Libya’s descent into anarchy helped boost a lucrative people-smuggling business. African migrants who reach southern Libya are transported through the desert to northern beaches where they board boats bound for Europe. Many are told they will reach Italy in a matter of hours. The reality is the trip to the Italian island of Lampedusa, the closest European territory to the North African coast, takes at least 40 hours in small boats that sputter along at 5 miles per hour.
Deaths at sea
This year is on track to be the deadliest in the Mediterranean.
Hamilton’s heart grows heavy when he talks about Mare Nostrum, or Our Sea, the name the Romans gave the Mediterranean.
“Why should innocent people have their lives at risk because they don’t know the dangers of the sea?” he asks.
He guesses that many of the people he rescues have never seen a seemingly infinite body of water before. Maybe they come from a landlocked country like Mali, Niger or Ethiopia, or from a remote interior village in Sudan or Nigeria. How tragic that their first glimpse of the sea should become their last.

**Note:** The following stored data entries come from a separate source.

(** The first statement of the body: an unbound default name raises
    NameError before anything is read; otherwise the source is read, and
    its table, when there is one, becomes a new table object. *)
Lemma read_source_effect (c : call_args) (w : world) :
  let rd := (match arg_weights_file c with
             | None =>
                 name ← lift (match WEIGHTS_FILE with
                              | Some name => Ok name
                              | None => Raise NameError
                              end);
                 read_archive name
             | Some path => read_csv path
             end) w in
  match call_source WEIGHTS_FILE c with
  | UnboundName => rd = (Raise NameError, w)
  | src =>
      rd = match source_table w src with
           | Some raw =>
               (Ok (fresh (dom (w_frames w))),
                with_frames (with_reads w (src :: w_reads w))
                  (<[fresh (dom (w_frames w)) := raw]> (w_frames w)))
           | None => (Raise IOError, with_reads w (src :: w_reads w))
           end
  end.
Proof.
  cbn zeta. unfold call_source, source_table.
  destruct (arg_weights_file c) as [path|].
  - unfold read_csv. by destruct (w_files w !! path).
  - destruct WEIGHTS_FILE as [name|]; [|done].
    erewrite run_bind by reflexivity.
    unfold read_archive. by destruct (w_archives w !! name).
Qed.

Lemma prepare_body_cases (c : call_args) (w : world) :
  prepare_spatial_weights_data WEIGHTS_FILE c w =
  match call_source WEIGHTS_FILE c with
  | UnboundName => (Raise NameError, w)
  | src =>
      let w1 := with_reads w (src :: w_reads w) in
      match source_table w src with
      | Some raw =>
          let r := fresh (dom (w_frames w)) in
          match df_getitem raw "pix_cent_x" with
          | Ok x => (Ok r, with_frames w1 (<[r := normalized raw x]> (w_frames w)))
          | Raise e => (Raise e, with_frames w1 (<[r := raw]> (w_frames w)))
          end
      | None => (Raise IOError, w1)
      end
  end.
Proof.
  pose proof (read_source_effect c w) as Hrd. cbn zeta in Hrd.
  unfold prepare_spatial_weights_data.
  set (rd := match arg_weights_file c with Some p => read_csv p | None => _ end) in *.
  assert (Hbody : ∀ src raw,
    rd w = (Ok (fresh (dom (w_frames w))),
            with_frames (with_reads w (src :: w_reads w))
              (<[fresh (dom (w_frames w)) := raw]> (w_frames w))) →
    (rd ≫= λ df,
       t ← get_frame df;
       x ← lift (df_getitem t "pix_cent_x");
       _ ← set_frame df (df_set_value t (column_eq x 180.125%float) "pix_cent_x"
                           (-179.875)%float);
       t ← get_frame df;
       _ ← set_frame df (df_set_index_name t "reshape_index");
       t ← get_frame df;
       _ ← set_frame df (df_rename t [("pix_cent_x", "lon"); ("pix_cent_y", "lat")]);
       mret df) w =
    match df_getitem raw "pix_cent_x" with
    | Ok x => (Ok (fresh (dom (w_frames w))),
               with_frames (with_reads w (src :: w_reads w))
                 (<[fresh (dom (w_frames w)) := normalized raw x]> (w_frames w)))
    | Raise e => (Raise e,
                  with_frames (with_reads w (src :: w_reads w))
                    (<[fresh (dom (w_frames w)) := raw]> (w_frames w)))
    end).
  { intros src raw Hr. erewrite run_bind by exact Hr.
    erewrite run_bind by (apply run_get_frame; cbn; apply lookup_insert_eq).
    destruct (df_getitem raw "pix_cent_x") as [x|e] eqn:Hx.
    - erewrite run_bind by (unfold lift; by rewrite ?Hx).
      erewrite run_bind by reflexivity.
      erewrite run_bind by (apply run_get_frame; cbn; apply lookup_insert_eq).
      erewrite run_bind by reflexivity.
      erewrite run_bind by (apply run_get_frame; cbn; apply lookup_insert_eq).
      erewrite run_bind by reflexivity.
      unfold mret, Py_ret, set_frame, with_frames, normalized. cbn.
      by rewrite !insert_insert_eq.
    - by erewrite run_bind_raise by (unfold lift; by rewrite ?Hx). }
  destruct (call_source WEIGHTS_FILE c) as [path|name|] eqn:Hsrc; cbn zeta.
  - destruct (source_table w (FromFile path)) as [raw|] eqn:Ht.
    + by apply Hbody.
    + by erewrite run_bind_raise by exact Hrd.
  - destruct (source_table w (FromArchive name)) as [raw|] eqn:Ht.
    + by apply Hbody.
    + by erewrite run_bind_raise by exact Hrd.
  - by erewrite run_bind_raise by exact Hrd.
Qed.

Hamilton spent 27 years of his life on Maltese military ships patrolling the Mediterranean. When he retired in early 2014, his wife, Mary, told him he wouldn’t be able to stay off the water. And as hard as he tried to lead a leisurely life on land, Mary was right.
His adventure with MOAS began when a young American multi-millionaire, Chris Catrambone, founded the rescue operation with his Italian wife, Regina. The couple spent $8 million of their own money transforming a 1973 fishing trawler, the Phoenix, into a search-and-rescue vessel equipped with two remotely operated helicopter drones with HD video cameras that would vastly widen the search for migrants at sea.
Hamilton was moved by the couple’s commitment; that they would spend their own fortune to save lives. He helped sail the Phoenix from Virginia back to Malta and led its maiden mission on August 30, 2014; its first rescue was a wooden boat carrying 320 Syrians and Palestinians.
By the time 2014 ended, 3,279 people were dead or missing in the Mediterranean. Last year, the number soared to 3,673, and MOAS chartered the brand new Responder from Topaz Marine and Energy to join the Phoenix.
MOAS estimates it has saved the lives of 22,000 people since it began operating.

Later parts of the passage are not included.